Within the records, which lines hold the string "awaits"? Report each one by copying it.

□ □ □ □ □ □ □

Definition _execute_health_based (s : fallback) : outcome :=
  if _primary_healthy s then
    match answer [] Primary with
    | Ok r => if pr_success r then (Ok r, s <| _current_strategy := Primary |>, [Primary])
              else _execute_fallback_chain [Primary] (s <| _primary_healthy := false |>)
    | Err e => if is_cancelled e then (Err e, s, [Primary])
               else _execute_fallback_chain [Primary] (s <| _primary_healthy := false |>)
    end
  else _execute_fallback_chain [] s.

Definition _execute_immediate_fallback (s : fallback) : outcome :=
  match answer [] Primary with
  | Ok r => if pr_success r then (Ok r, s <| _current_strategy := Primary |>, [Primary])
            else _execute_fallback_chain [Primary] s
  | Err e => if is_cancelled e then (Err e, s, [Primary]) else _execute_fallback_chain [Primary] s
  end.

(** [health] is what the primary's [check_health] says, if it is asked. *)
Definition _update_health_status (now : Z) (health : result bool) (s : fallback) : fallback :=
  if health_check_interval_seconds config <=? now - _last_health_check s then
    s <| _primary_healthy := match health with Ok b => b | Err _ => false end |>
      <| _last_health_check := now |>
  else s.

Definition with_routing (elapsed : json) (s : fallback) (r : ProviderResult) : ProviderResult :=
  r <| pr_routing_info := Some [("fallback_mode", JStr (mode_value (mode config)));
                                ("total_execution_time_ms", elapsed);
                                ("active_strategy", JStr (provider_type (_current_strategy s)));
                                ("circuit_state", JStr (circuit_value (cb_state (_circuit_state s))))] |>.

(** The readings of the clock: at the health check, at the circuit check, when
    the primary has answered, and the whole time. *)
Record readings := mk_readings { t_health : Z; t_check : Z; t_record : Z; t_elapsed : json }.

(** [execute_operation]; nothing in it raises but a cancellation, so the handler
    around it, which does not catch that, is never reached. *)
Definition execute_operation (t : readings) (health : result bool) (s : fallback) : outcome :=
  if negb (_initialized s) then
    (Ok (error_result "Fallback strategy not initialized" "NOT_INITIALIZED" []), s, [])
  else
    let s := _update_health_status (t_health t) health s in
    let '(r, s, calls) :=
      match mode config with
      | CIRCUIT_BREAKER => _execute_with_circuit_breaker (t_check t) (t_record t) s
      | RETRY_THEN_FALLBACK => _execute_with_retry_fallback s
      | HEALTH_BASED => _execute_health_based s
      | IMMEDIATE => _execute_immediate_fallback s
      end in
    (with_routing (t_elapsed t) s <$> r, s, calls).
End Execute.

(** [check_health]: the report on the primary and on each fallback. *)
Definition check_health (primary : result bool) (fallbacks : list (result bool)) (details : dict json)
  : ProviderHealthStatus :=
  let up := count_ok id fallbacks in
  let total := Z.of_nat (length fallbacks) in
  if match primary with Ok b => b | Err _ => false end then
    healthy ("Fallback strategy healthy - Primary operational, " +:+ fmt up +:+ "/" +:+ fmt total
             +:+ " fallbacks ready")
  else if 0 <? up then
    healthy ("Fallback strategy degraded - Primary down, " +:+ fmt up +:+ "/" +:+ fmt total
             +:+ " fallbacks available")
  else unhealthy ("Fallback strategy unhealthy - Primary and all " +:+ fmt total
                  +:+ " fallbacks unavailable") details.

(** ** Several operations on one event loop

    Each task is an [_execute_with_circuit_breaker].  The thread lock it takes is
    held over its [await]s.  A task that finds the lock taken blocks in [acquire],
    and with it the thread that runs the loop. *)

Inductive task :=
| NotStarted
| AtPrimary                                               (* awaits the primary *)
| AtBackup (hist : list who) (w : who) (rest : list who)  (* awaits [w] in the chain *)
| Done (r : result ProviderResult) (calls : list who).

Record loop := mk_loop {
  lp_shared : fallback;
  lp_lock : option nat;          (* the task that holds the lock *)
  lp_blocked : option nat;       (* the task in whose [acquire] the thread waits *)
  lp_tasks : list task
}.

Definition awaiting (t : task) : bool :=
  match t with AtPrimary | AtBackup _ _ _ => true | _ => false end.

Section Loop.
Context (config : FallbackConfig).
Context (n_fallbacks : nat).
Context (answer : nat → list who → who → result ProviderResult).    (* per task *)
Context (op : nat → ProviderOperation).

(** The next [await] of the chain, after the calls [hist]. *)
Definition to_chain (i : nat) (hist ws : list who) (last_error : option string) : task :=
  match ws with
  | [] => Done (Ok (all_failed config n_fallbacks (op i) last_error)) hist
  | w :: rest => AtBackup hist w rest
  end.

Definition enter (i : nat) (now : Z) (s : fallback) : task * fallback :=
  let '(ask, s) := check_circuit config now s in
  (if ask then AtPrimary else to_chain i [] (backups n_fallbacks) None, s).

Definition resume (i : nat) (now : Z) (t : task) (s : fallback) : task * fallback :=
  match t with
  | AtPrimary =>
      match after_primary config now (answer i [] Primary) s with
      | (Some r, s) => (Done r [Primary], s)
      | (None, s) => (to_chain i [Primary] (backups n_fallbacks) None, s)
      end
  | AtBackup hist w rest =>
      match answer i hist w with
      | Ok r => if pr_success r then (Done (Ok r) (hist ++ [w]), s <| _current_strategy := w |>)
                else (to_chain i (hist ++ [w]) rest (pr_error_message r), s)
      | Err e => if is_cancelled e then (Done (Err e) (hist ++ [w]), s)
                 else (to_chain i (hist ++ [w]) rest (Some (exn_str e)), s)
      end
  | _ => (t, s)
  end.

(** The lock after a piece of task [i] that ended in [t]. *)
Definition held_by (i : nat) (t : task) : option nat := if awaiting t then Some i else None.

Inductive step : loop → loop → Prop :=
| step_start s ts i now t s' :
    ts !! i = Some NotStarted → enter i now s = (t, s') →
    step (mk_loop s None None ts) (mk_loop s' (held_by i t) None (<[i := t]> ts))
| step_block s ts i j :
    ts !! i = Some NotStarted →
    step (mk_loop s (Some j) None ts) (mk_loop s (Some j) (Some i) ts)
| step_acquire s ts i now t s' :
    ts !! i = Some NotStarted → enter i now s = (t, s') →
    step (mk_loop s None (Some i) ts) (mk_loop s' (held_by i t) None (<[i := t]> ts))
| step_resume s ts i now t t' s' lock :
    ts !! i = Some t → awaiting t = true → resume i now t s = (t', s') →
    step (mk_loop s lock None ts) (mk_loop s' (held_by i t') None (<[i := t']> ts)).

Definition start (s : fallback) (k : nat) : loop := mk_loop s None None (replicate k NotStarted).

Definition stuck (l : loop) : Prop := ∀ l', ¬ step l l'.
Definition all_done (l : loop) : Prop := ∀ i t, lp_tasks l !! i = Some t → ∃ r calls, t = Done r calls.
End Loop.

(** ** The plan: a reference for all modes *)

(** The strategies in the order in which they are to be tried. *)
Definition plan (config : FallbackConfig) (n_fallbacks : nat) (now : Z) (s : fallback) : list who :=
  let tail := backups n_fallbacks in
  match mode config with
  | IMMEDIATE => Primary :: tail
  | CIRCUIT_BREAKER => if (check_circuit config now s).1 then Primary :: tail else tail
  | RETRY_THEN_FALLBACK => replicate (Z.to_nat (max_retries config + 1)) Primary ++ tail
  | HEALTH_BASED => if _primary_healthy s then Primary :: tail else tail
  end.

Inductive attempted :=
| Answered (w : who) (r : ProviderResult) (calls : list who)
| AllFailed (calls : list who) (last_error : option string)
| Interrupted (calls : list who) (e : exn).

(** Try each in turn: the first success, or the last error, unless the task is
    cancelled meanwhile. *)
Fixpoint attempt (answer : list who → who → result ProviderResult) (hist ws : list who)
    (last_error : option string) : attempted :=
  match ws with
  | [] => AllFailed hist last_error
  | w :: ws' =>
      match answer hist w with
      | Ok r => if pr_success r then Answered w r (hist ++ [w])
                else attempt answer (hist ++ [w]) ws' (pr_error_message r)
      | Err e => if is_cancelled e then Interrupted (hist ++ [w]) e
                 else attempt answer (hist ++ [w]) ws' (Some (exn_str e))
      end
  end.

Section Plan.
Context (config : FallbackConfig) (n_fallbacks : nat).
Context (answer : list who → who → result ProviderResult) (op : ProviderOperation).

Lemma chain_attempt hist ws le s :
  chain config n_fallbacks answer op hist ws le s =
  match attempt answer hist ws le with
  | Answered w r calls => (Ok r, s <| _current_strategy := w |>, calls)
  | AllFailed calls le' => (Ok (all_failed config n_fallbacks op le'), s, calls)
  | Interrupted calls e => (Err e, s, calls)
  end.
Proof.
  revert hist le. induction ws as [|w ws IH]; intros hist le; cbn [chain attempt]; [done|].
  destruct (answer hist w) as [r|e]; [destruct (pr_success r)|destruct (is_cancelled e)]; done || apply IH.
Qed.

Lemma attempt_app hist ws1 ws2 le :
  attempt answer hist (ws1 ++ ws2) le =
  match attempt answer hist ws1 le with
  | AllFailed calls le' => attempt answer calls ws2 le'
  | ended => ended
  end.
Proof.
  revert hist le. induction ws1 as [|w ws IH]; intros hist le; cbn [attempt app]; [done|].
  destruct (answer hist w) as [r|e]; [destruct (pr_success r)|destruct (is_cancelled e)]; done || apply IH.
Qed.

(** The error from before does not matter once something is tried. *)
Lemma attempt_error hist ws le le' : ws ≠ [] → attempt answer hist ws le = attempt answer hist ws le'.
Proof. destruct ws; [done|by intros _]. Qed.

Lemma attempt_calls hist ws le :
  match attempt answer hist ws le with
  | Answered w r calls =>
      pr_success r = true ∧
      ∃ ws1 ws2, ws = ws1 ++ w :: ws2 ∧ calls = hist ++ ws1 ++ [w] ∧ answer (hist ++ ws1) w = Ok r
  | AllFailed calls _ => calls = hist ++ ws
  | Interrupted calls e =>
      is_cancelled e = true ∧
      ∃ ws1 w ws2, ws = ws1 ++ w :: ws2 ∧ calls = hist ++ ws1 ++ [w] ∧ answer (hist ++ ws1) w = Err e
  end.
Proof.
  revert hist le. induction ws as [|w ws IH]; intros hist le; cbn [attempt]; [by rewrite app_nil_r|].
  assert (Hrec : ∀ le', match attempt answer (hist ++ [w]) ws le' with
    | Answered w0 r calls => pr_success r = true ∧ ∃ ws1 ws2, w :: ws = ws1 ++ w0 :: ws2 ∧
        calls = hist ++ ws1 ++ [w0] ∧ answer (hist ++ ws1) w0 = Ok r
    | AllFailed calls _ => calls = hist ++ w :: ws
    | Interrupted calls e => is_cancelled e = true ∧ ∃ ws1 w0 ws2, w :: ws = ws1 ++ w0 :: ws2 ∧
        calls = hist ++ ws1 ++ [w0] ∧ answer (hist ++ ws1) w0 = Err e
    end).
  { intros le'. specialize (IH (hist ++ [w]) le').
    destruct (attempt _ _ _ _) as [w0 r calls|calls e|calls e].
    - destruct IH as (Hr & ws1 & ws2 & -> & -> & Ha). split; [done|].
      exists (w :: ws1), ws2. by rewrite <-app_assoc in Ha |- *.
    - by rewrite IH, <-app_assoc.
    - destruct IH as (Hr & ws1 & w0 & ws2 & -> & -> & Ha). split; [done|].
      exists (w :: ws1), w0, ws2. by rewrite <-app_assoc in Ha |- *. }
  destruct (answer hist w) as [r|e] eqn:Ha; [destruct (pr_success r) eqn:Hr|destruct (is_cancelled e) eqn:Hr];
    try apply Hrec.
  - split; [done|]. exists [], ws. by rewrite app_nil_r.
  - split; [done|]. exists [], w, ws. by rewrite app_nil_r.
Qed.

□ □ □ □ □ □ □

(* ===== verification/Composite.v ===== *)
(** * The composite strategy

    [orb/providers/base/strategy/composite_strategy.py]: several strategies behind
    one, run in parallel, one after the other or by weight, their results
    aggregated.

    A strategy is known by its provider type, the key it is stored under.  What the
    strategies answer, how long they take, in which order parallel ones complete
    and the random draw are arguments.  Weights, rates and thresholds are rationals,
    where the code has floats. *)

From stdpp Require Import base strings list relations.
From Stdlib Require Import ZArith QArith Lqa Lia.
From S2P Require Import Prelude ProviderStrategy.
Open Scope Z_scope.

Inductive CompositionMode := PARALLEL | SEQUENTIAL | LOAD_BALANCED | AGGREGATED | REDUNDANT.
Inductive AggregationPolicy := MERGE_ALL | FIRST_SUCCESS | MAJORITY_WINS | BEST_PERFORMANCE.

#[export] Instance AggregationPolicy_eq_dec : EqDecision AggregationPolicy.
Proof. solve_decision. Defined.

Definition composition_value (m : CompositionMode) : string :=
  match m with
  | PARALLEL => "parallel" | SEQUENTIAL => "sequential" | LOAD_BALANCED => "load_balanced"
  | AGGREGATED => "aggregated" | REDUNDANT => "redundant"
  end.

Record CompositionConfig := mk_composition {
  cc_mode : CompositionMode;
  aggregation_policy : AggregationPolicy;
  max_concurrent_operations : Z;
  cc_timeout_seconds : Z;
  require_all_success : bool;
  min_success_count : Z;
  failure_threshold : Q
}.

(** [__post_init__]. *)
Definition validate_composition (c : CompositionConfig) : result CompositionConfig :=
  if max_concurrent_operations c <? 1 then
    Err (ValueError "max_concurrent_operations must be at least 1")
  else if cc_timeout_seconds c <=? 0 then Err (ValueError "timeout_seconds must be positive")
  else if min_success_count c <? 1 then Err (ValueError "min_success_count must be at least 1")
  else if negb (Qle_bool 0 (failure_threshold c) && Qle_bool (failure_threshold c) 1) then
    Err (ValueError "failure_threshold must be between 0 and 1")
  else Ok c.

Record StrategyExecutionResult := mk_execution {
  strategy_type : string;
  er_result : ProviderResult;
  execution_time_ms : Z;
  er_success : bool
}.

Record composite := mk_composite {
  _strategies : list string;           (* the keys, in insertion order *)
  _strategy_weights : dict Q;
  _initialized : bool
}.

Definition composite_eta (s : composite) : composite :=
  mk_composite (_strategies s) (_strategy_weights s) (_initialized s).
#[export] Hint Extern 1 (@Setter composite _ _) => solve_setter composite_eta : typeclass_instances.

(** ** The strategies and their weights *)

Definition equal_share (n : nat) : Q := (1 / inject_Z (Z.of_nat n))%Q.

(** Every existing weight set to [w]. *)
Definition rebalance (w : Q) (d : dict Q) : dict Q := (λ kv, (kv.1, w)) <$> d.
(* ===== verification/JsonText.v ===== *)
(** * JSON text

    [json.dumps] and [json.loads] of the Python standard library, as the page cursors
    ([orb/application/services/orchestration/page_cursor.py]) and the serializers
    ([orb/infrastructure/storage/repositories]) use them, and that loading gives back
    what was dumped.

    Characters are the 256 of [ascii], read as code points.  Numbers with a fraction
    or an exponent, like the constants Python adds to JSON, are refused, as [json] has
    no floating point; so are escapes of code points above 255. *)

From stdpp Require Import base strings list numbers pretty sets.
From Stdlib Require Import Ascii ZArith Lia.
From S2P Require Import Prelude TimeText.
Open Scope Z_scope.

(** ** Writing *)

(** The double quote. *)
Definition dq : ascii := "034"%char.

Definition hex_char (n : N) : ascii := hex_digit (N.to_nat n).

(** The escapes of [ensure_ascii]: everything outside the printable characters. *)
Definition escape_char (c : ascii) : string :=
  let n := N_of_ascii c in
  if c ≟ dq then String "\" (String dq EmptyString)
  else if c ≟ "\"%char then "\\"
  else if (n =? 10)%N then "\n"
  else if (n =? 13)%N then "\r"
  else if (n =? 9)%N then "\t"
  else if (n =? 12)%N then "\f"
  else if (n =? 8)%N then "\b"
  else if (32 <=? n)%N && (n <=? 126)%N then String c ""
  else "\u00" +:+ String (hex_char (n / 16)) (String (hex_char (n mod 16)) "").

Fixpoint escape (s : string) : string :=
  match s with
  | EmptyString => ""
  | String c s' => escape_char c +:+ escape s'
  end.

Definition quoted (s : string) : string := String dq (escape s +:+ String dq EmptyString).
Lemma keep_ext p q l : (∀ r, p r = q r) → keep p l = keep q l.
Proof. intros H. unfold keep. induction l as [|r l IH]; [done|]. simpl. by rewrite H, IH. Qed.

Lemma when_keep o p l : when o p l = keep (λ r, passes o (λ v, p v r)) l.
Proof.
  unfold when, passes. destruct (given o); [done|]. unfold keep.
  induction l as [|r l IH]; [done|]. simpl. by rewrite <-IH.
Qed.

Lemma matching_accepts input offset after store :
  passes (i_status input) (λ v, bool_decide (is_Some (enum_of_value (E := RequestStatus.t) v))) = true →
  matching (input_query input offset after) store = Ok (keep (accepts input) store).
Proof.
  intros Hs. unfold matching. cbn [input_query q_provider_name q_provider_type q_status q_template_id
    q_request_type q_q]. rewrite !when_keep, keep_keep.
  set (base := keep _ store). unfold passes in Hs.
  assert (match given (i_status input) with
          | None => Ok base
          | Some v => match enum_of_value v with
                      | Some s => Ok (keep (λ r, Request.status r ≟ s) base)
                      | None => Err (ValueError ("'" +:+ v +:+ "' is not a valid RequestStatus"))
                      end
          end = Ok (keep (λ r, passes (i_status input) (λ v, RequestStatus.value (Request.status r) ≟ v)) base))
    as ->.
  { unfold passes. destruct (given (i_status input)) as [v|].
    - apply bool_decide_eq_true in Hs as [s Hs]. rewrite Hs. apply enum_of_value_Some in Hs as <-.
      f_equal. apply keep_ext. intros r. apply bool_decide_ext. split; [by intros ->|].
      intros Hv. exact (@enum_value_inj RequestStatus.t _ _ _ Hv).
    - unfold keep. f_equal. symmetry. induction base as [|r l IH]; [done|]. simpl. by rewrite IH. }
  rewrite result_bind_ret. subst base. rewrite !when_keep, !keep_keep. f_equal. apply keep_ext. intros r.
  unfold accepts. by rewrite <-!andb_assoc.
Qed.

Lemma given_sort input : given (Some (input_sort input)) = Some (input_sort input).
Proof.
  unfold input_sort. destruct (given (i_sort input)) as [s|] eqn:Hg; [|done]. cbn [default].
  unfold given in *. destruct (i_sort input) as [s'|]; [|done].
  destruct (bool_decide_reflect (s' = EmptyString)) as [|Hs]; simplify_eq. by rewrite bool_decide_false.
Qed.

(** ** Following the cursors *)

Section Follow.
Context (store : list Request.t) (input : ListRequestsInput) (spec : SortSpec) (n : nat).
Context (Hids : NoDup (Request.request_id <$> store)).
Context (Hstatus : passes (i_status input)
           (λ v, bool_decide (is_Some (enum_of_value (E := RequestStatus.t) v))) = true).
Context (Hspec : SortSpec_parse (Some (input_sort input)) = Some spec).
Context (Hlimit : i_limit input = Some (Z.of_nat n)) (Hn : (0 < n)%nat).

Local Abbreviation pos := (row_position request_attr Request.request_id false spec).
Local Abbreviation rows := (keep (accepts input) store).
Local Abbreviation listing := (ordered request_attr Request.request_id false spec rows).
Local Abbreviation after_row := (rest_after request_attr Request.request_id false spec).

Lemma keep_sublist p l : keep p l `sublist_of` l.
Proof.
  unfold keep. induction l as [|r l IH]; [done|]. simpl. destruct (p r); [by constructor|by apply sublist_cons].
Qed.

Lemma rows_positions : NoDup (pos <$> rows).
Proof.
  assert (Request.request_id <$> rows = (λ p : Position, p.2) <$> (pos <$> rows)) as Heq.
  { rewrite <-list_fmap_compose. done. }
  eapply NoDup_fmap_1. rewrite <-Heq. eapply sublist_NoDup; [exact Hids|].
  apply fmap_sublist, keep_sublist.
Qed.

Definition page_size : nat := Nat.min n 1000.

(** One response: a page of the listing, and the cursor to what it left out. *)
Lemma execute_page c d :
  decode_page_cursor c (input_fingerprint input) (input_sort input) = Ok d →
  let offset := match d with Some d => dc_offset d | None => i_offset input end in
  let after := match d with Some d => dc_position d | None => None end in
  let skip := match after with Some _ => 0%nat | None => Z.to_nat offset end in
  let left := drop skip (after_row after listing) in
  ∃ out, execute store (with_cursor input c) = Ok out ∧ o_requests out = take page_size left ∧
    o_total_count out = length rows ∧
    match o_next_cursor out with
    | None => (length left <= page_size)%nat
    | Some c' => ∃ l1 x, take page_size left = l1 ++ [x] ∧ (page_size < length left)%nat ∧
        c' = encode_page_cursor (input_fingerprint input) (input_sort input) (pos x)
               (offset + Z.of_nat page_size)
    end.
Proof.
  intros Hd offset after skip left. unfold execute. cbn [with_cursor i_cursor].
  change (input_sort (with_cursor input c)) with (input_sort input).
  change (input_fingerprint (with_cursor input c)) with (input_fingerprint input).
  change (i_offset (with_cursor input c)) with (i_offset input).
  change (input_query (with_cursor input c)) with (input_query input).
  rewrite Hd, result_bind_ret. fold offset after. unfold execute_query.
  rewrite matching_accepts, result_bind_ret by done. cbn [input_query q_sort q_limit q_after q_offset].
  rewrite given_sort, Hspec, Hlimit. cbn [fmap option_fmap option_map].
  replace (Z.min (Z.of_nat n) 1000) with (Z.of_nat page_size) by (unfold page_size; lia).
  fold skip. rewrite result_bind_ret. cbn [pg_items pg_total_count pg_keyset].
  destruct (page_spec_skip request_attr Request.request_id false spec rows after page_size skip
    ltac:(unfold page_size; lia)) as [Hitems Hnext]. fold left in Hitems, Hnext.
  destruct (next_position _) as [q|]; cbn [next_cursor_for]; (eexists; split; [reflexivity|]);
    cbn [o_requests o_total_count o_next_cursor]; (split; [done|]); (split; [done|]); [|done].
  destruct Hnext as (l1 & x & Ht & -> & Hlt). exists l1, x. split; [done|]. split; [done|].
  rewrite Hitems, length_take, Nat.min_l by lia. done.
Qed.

□ □ □ □ □ □ □

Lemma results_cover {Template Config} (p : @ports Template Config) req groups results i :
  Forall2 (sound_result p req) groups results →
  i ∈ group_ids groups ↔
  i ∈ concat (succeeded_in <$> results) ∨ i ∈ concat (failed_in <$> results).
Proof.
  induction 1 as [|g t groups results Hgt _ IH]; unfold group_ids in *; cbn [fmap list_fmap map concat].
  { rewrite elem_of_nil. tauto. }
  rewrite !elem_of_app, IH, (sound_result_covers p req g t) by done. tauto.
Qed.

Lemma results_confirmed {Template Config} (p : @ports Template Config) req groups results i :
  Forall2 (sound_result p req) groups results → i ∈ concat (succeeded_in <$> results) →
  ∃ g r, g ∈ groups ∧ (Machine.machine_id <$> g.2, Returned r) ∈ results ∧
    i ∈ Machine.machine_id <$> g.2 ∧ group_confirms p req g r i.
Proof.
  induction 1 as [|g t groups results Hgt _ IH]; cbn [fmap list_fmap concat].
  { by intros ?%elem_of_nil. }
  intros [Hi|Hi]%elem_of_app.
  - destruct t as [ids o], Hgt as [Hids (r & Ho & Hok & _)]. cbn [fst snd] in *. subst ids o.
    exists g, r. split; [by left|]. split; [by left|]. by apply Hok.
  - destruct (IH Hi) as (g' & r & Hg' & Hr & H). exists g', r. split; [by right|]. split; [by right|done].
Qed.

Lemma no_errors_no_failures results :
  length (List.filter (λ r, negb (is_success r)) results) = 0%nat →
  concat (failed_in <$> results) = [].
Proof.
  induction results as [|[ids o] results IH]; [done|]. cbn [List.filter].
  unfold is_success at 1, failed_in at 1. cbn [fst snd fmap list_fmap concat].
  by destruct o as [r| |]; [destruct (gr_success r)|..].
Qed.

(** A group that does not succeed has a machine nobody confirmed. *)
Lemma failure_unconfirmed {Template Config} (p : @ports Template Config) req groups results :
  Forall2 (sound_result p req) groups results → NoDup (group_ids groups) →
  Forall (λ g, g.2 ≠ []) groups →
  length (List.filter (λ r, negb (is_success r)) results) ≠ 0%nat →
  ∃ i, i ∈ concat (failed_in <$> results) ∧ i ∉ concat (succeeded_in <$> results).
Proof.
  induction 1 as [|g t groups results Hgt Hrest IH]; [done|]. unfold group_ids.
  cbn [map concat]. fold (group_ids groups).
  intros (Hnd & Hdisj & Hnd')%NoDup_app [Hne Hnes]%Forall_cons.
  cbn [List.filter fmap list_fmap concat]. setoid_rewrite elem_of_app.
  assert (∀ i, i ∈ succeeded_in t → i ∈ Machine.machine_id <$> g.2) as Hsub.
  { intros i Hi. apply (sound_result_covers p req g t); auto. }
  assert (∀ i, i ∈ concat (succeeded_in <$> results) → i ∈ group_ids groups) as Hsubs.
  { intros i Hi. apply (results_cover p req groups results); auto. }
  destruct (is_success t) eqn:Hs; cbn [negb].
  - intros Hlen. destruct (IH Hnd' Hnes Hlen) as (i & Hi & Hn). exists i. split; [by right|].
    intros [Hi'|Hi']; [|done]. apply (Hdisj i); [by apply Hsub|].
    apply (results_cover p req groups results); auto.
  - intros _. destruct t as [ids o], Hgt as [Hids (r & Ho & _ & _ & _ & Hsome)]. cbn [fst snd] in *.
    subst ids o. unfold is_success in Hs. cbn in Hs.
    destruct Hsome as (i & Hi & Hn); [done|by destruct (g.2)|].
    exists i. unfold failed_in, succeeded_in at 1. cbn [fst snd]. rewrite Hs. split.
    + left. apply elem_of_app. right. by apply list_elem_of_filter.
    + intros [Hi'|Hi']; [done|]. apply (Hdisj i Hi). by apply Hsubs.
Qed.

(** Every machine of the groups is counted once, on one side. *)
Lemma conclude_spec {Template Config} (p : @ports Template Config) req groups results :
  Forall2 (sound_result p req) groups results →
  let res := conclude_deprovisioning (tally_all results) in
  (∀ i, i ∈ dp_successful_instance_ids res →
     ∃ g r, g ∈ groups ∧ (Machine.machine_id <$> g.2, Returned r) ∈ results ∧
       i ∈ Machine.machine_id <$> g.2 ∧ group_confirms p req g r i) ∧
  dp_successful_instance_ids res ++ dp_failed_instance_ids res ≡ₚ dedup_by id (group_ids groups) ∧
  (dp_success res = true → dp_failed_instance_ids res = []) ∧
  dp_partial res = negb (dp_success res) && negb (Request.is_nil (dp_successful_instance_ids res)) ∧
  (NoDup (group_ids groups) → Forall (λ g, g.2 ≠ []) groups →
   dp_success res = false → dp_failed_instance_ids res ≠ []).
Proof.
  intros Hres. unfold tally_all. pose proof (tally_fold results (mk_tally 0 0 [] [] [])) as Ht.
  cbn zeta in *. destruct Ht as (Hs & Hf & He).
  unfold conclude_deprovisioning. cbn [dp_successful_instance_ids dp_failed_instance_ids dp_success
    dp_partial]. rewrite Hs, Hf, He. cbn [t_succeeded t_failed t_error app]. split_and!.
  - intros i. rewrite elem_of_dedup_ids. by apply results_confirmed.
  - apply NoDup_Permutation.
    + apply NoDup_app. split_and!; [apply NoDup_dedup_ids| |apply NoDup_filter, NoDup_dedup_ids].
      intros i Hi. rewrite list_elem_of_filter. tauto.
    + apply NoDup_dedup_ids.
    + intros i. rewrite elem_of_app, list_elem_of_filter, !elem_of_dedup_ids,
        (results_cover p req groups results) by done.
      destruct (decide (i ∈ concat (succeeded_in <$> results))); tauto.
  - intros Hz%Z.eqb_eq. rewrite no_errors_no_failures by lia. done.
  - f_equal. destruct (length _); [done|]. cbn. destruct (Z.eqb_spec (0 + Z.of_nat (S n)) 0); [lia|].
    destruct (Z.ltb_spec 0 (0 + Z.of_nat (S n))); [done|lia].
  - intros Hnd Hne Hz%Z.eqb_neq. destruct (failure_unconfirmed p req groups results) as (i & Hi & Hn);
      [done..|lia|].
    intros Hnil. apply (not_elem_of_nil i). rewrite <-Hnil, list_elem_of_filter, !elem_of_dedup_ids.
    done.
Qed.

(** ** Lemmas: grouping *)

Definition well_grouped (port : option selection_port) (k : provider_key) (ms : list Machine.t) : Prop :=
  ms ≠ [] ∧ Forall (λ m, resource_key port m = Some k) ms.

□ □ □ □ □ □ □

### Solution below
| AtPrimary                                               (* awaits the primary *)
| AtBackup (hist : list who) (w : who) (rest : list who)  (* awaits [w] in the chain *)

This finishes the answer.